From the listing below, extract every line containing "Rabs".

**** EXTRACTED MATERIAL

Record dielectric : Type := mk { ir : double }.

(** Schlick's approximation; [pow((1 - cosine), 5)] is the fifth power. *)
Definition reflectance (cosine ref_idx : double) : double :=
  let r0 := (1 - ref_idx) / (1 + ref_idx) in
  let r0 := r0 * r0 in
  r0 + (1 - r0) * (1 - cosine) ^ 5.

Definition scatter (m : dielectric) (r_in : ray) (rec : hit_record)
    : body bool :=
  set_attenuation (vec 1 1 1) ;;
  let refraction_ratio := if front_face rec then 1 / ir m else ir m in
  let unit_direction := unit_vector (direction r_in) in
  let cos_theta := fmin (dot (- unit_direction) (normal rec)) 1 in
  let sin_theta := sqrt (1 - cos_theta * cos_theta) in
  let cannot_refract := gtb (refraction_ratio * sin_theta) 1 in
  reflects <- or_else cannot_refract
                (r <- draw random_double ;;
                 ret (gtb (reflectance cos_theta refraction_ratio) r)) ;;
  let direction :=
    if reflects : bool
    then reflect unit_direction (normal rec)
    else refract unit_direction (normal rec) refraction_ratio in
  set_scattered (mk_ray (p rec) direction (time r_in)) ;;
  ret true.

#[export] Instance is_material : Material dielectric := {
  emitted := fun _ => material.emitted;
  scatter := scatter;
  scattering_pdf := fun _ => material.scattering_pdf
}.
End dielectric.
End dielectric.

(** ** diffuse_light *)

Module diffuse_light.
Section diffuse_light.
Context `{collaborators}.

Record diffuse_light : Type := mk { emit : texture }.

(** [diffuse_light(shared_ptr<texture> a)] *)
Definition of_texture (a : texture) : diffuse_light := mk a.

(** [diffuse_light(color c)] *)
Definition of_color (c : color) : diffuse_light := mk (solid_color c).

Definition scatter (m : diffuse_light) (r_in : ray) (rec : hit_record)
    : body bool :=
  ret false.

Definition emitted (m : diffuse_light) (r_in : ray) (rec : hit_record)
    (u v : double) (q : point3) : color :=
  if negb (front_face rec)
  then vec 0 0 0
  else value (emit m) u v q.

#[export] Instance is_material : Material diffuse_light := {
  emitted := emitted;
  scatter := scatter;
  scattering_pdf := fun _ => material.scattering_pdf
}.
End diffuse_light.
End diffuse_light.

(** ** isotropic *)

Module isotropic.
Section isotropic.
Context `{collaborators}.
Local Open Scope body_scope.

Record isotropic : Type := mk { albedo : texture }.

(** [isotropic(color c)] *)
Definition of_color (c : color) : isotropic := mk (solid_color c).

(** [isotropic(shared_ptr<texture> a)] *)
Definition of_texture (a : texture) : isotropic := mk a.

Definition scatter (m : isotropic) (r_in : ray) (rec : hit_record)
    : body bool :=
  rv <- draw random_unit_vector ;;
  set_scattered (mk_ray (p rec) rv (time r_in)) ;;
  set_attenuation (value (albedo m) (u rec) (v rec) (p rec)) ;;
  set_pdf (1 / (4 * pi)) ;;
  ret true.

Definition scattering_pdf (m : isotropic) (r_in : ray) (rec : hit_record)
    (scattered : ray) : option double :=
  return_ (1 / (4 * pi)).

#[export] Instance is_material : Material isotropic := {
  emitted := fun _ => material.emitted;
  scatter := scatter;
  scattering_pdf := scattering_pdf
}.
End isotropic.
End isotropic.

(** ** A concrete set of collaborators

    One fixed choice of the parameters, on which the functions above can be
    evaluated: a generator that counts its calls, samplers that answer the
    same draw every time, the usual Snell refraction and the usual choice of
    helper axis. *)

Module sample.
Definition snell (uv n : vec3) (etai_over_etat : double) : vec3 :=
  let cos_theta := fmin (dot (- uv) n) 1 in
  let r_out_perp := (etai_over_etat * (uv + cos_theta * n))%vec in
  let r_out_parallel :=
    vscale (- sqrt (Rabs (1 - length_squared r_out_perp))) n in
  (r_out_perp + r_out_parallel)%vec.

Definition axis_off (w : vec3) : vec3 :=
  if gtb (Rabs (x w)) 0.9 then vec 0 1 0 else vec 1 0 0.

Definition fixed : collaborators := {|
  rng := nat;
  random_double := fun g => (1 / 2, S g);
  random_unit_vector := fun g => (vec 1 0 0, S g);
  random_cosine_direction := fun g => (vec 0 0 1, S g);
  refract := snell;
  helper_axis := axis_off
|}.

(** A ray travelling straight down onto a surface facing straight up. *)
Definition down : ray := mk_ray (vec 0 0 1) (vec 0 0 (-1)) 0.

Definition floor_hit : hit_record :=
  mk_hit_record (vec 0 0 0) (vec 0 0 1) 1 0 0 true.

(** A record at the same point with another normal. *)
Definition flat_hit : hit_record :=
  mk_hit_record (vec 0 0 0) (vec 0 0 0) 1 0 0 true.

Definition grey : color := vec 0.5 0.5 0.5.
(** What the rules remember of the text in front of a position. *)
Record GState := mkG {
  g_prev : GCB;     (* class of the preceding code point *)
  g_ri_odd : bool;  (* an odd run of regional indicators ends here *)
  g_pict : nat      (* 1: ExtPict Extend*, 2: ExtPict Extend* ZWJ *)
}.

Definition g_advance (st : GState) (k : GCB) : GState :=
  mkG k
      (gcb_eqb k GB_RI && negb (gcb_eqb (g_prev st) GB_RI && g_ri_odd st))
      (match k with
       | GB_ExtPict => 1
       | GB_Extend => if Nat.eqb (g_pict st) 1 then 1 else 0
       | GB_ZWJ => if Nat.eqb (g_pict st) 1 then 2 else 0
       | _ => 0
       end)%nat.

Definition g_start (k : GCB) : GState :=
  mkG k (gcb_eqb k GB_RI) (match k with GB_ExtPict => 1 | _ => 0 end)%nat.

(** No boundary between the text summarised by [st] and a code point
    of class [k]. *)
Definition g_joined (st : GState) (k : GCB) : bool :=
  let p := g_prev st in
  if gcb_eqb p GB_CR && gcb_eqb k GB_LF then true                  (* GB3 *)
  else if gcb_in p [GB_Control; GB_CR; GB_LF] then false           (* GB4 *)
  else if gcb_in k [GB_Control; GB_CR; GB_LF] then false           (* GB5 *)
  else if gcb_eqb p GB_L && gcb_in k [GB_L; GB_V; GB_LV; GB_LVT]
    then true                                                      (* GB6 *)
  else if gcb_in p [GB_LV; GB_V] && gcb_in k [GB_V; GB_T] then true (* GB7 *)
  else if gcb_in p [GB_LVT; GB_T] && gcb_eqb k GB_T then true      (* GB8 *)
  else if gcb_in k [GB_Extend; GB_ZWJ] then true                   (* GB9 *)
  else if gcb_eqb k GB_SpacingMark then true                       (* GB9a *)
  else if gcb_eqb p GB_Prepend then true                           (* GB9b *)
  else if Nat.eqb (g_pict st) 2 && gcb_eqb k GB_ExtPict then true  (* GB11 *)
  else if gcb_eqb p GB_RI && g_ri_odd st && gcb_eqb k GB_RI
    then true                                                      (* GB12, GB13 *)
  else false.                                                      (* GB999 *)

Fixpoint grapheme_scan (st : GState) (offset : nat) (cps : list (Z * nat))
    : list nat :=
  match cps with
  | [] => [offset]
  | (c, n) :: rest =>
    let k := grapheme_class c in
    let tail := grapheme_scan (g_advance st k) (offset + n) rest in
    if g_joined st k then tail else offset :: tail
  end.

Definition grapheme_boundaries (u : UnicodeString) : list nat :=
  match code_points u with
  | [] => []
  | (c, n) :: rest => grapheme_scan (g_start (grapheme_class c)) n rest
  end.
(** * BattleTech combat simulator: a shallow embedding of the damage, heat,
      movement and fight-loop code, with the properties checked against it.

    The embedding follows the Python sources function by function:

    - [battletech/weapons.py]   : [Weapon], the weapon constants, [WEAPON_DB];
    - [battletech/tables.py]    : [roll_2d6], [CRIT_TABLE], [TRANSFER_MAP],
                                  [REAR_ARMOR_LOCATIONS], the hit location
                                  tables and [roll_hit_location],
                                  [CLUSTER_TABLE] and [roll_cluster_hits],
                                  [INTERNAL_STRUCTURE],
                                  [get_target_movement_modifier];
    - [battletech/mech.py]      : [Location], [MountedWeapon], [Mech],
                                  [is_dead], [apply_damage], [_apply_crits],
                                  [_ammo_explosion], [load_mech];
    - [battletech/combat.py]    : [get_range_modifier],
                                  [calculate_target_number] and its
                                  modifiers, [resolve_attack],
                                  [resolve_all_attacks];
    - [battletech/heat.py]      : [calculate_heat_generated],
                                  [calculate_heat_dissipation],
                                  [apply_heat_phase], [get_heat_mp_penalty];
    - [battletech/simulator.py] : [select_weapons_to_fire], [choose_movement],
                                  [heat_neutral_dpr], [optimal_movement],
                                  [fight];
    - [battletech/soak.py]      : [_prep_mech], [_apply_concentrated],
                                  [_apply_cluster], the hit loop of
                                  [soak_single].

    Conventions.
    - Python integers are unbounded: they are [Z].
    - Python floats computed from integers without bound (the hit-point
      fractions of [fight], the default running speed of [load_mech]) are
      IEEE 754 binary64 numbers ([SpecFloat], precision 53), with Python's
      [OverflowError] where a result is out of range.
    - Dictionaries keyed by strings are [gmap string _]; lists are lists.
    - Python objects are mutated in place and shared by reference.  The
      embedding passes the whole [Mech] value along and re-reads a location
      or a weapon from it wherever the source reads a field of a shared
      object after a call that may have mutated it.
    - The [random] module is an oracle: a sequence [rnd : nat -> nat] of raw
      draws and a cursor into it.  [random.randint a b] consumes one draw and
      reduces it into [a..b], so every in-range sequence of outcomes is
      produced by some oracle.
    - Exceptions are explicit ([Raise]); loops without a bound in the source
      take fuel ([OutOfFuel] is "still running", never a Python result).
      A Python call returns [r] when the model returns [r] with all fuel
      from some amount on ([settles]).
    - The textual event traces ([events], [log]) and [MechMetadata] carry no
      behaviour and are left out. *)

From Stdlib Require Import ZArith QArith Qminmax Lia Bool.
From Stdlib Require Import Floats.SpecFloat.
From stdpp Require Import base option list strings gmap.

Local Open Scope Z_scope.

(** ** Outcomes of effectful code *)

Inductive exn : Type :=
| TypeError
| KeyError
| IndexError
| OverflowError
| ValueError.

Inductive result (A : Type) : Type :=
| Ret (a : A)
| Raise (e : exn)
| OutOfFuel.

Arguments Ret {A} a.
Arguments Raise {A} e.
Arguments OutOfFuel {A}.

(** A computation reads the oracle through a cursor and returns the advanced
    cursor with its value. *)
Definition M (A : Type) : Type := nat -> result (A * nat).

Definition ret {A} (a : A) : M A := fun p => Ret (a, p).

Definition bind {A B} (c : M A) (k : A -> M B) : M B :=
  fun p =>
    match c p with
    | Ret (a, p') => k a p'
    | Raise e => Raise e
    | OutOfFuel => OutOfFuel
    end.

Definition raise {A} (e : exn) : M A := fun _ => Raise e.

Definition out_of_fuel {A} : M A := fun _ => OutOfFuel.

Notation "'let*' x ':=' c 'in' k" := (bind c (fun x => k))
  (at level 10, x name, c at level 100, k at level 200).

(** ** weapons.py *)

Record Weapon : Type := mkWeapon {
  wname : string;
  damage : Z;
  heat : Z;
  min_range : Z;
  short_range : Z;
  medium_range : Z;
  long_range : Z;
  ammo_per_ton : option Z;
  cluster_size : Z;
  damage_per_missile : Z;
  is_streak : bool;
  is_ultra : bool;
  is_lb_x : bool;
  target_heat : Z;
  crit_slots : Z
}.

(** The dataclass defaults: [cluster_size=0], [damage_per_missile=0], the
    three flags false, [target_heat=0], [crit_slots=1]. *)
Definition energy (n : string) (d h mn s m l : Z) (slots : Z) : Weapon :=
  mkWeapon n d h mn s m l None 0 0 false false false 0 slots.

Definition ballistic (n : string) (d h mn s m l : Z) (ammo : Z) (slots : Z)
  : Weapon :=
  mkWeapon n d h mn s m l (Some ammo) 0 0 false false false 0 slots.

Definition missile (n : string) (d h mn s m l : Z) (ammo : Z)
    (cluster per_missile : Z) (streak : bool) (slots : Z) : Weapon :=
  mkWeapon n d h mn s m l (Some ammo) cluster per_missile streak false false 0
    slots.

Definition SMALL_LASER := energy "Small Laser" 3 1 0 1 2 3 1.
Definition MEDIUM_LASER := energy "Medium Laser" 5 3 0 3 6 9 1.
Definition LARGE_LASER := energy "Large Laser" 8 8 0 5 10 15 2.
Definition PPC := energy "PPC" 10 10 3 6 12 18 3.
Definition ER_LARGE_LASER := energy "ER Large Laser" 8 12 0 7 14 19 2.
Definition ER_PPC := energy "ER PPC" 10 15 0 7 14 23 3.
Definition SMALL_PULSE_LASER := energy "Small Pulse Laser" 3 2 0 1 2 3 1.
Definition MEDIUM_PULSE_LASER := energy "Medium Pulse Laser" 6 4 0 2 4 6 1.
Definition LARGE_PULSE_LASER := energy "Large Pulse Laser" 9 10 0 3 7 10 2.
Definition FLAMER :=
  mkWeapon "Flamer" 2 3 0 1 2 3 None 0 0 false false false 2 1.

********

• **TASK RESPONSE**
    vscale (- sqrt (Rabs (1 - length_squared r_out_perp))) n in
  if gtb (Rabs (x w)) 0.9 then vec 0 1 0 else vec 1 0 0.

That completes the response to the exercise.